Con aires de seguridad le dije: «De acuerdo».
– «No creo que tengas ese dinero», me contestó.
No me dio tiempo a responder, porque el compañero soltó una perla que no olvidaré nunca:
– «No deberías haberte apostado ese dinero con él. Date cuenta que es biólogo y tiene que tener mucho».
Al oír esa frase, estuve a punto de darle un abrazo y nombrarle alumno del año. Era la primera vez que un chaval de unos 12 años valoraba mi profesión, así que ese día llegué a casa tan ancho y feliz.
Esta valoración contrasta con la que algunos técnicos de Ayuntamientos (no todos) suelen tener con el trabajo de un biólogo. Lo curioso es que como norma general suelen proceder de la rama de la arquitectura o de la ingeniería, acostumbrados a ganar un porcentaje de cada proyecto que hacen. Hace poco, nos pasó con un técnico de Ayuntamiento que pidió presupuesto para realizar un trabajo gráfico y de recopilación de información en el que llevábamos trabajando tiempo por nuestra cuenta con bastante esfuerzo por nuestra parte. El presupuesto, os lo puedo asegurar, no dejaba arruinado al Ayuntamiento y sus palabras fueron «¿no os parece demasiado por sólo pasar información?».
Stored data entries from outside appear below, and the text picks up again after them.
Lemma counts_of_spec l t c : counts_of l !! t = Some c ↔ 0 < c ∧ c = occurrences t l.
Proof.
  unfold occurrences. revert t c. induction l as [|x l IH] using rev_ind; intros t c; [split; [done|simpl; lia]|].
  rewrite counts_of_snoc list.filter_app length_app. unfold bump. destruct (decide (x = t)) as [->|Hne].
  - rewrite lookup_insert_eq filter_cons_True // /=. pose proof (IH t) as Ht. destruct (counts_of l !! t) as [n|]; simpl.
    + destruct (proj1 (Ht n) eq_refl) as [? ->]. split; [intros [= <-]|intros [_ ->]; f_equal]; lia.
    + pose proof (proj2 (Ht (Z.of_nat (length (base.filter (λ t', t' = t) l))))) as Hnone.
      assert (length (base.filter (λ t', t' = t) l) = 0%nat) as ->.
      { destruct (decide (length (base.filter (λ t', t' = t) l) = 0%nat)); [done|]. exfalso. discriminate Hnone. lia. }
      split; [intros [= <-]; lia|intros [_ ->]; done].
  - rewrite lookup_insert_ne // filter_cons_False // /= Nat.add_0_r. apply IH.
Qed.

Lemma occurrences_perm t l l' : l ≡ₚ l' → occurrences t l = occurrences t l'.
Proof. intros H. unfold occurrences. by rewrite (filter_Permutation _ _ _ H). Qed.

#[export] Instance count_le_total : Total count_le.
Proof.
  intros x y. unfold count_le. destruct (Z.lt_trichotomy (tc_Count x) (tc_Count y)) as [?|[He|?]]; [by right; left| |by left; left].
  destruct (total str_le (tc_Type x) (tc_Type y)); [left|right]; by right.
Qed.
#[export] Instance count_le_trans : Transitive count_le.
Proof. intros x y z [|[]] [|[]]; unfold count_le; try (left; lia). right. split; [lia|]. by etrans. Qed.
Y esa concepción de que los «biólogos de bota» (porque los de laboratorio están más valorados) estamos todo el día en el campo, haciendo cosas «altruistamente», saltando como Heidi, escuchando los pájaros, cogiendo flores o metiéndote en charcos, todo ello sin interés económico como si viviéramos del aire, está muy arraigada en muchos ámbitos.
Así que a veces tienes dobles sentimientos, como los personajes de Javier Cámara y Gonzalo de Castro en «¿Para qué sirve un oso?» que retrata muy bien la «esquizofrenia» que sufrimos a veces los que nos dedicamos al medio ambiente, dependiendo del día que tengas. Unos días llegas a casa pensando si lo que haces sirve para algo y otros días está con el idealismo y las ganas de seguir trabajando, estudiando y haciendo cosas porque consideras que lo que haces vale la pena e incluso… tiene sentido.
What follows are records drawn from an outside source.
(* ===== verification/PathSpec.v ===== *)
(** * What find_path answers

    A path found is a lawful one, no longer than any lawful path whose waypoints may be
    left by any type; when there is none within the depth the answer says so, and what it
    lists as convergences is reached from both ends. *)
From S2P Require Import Prelude GoStd Values Vocabulary Entities Events DisplayNames Observations Aliases Projection ProjectionInv ProjectionSpec Canonical Traverse TraverseSpec.
Open Scope Z_scope.

Definition terminal_type (g : Graph) (x : EntityID) : bool :=
  match (GetEntity g x).1 with Some e => IsTerminalEntityType (e_Type e) | None => false end.
Definition crossing_type (g : Graph) (x : EntityID) : bool :=
  match (GetEntity g x).1 with Some e => CrossingNeedsADifferentRelation (e_Type e) | None => false end.

Section lawful.
Context (g : Graph) (threshold : float64) (relType : string) (start : EntityID).

(** A path may leave [cur], where it arrived by [a], along [e]: a terminal only by its own
    edge, a crossing only by another type, and an alias only when believed. *)
Definition leaves (cur : EntityID) (a : string) (e : edge) : Prop :=
  (cur ≠ start → (terminal_type g cur = true → ed_direction e = "outgoing"%string) ∧
                 (crossing_type g cur = true → a ≠ ""%string → r_Type (ed_rel e) ≠ a)) ∧
  (r_Type (ed_rel e) = RelSameAs → believed threshold (ed_rel e) = true).

(** From [cur], arrived at by [a], the edges lead to [x]. *)
Fixpoint lawful (cur : EntityID) (a : string) (es : list edge) (x : EntityID) : Prop :=
  match es with
  | [] => cur = x
  | e :: es => e ∈ edgesOf g cur relType ∧ leaves cur a e ∧ lawful (ed_other e) (r_Type (ed_rel e)) es x
  end.
(** Its waypoints may be left by the type they were reached by. *)
Fixpoint plain (cur : EntityID) (es : list edge) : Prop :=
  match es with
  | [] => True
  | e :: es => (cur = start ∨ crossing_type g cur = false) ∧ plain (ed_other e) es
  end.

#[export] Instance edge_eq_dec : EqDecision edge.
Proof. solve_decision. Defined.
#[export] Instance leaves_dec cur a e : Decision (leaves cur a e).
Proof. unfold leaves. apply _. Defined.
#[export] Instance lawful_dec : ∀ es cur a x, Decision (lawful cur a es x).
Proof. induction es as [|e es IH]; intros cur a x; simpl; apply _. Defined.

Definition arrival (a : string) (es : list edge) : string := foldl (λ _ e, r_Type (ed_rel e)) a es.

Lemma lawful_snoc es : ∀ cur a x e, lawful cur a es x → e ∈ edgesOf g x relType → leaves x (arrival a es) e → lawful cur a (es ++ [e]) (ed_other e).
Proof.
  induction es as [|e' es IH]; intros cur a x e Hl He Hv; simpl in *; [by subst|].
  destruct Hl as (? & ? & ?). split_and!; [done..|]. by apply (IH _ _ x).
Qed.

(** Reached by a plain path of so many edges. *)
Inductive plain_to : nat → EntityID → Prop :=
| plain_start : plain_to 0 start
| plain_step j x e : plain_to j x → (x = start ∨ crossing_type g x = false) → e ∈ edgesOf g x relType → leaves x "" e → plain_to (S j) (ed_other e).

Lemma leaves_plain x a b e : x = start ∨ crossing_type g x = false → leaves x a e → leaves x b e.
Proof. intros Hx [H1 H2]. split; [|done]. intros Hne. destruct (H1 Hne) as [Ht Hc]. split; [done|]. intros Hcr. destruct Hx; congruence. Qed.

Lemma lawful_plain_to es : ∀ j cur a x, plain_to j cur → lawful cur a es x → plain cur es → plain_to (j + length es) x.
Proof.
  induction es as [|e es IH]; intros j cur a x Hj Hl Hp; simpl in *; [by rewrite Nat.add_0_r -Hl|].
  destruct Hl as (He & Hv & Hl), Hp as [Hc Hp]. rewrite Nat.add_succ_r -Nat.add_succ_l. eapply IH; [|exact Hl|exact Hp].
  eapply plain_step; [exact Hj|done|done|by eapply leaves_plain].
Qed.

(** ** The parents of a walk *)

Definition arr (parents : gmap string cameFrom) (x : EntityID) : string :=
  match parents !! x with Some c => r_Type (ed_rel (cf_via c)) | None => "" end.

(** The parents lead from the start to an entity along these edges. *)
Inductive trail (parents : gmap string cameFrom) : list edge → EntityID → Prop :=
| trail_start : trail parents [] start
| trail_step es x c : x ≠ start → parents !! x = Some c → ed_other (cf_via c) = x → cf_via c ∈ edgesOf g (cf_prev c) relType →
    leaves (cf_prev c) (arr parents (cf_prev c)) (cf_via c) → trail parents es (cf_prev c) → trail parents (es ++ [cf_via c]) x.

Definition rooted (parents : gmap string cameFrom) : Prop := parents !! start = Some (mkCameFrom "" zero_edge).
Considero que nuestra profesión es muy útil y está al mismo nivel que cualquier ingeniería o rama de la arquitectura, porque tan importante es saber una casa para que no se te caiga o trazar una carretera, como determinar los efectos de esas acciones en el medio ambiente, si pasa o no por zona protegida y si se puede o no hacer o intentar enseñar a la gente que tal flor sólo crece ahí, que el lugar por donde pasa tiene unos valores que hay que proteger o que esos anfibios viscosos son beneficiosos para la agricultura o que no existen helicópteros del ICONA que suelten topillos en cajas para alimentar a las águilas o a las culebras…
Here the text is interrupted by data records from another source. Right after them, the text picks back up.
Lemma decode_marshalled name events : ∀ i fuel seg, marshal_events i events = inr seg → Forall event_storable events → Forall frameable events →
  (String.length seg <= fuel)%nat → decode_frames fuel name seg = inr events.
Proof.
  induction events as [|ev events IH]; intros i fuel seg Hm Hst Hfr Hfuel; cbn [marshal_events] in Hm.
  { injection Hm as <-. by destruct fuel. }
  apply Forall_cons in Hst as [Hev Hst]. apply Forall_cons in Hfr as [Hfe Hfr]. destruct (proto_marshal (Event_ToProto ev)) as [msg|b] eqn:Hb; [done|].
  destruct (marshal_events (S i) events) as [err|rest] eqn:Hr; [done|]. apply (inj inr) in Hm as <-.
  destruct (decode_frame fuel name b (Event_ToProto ev) rest (Hfe b Hb)) as (fuel' & Hf & ->); [by apply unmarshal_marshal|done|].
  rewrite (IH _ _ _ Hr Hst Hfr Hf). by rewrite event_decode.
Qed.
Lemma decode_segment name events seg : encodeSegment events = inr seg → Forall event_storable events → Forall frameable events →
  decodeSegment name seg = inr events.
Proof. intros. by eapply decode_marshalled. Qed.
End codec.

(** ** Chains *)

(** A segment with the numbers of its events. *)
Record Seg := mkSeg { sg_from : Z; sg_to : Z; sg_events : list (Z * Event) }.
Definition seg_name (tenant : string) (s : Seg) : string := segmentName tenant (sg_from s) (sg_to s).
Definition events_of (segs : list Seg) : list (Z * Event) := mjoin (sg_events <$> segs).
Nuestra función social, científica y técnica está fuera de toda duda pero no está valorada. Con la que está cayendo está muy complicado reivindicarnos y más con el desinterés (por no decir algo más fuerte) con el que nuestros gobernantes ven el medio ambiente, pero creo que hay que aprovechar esta oportunidad para hacernos más fuertes.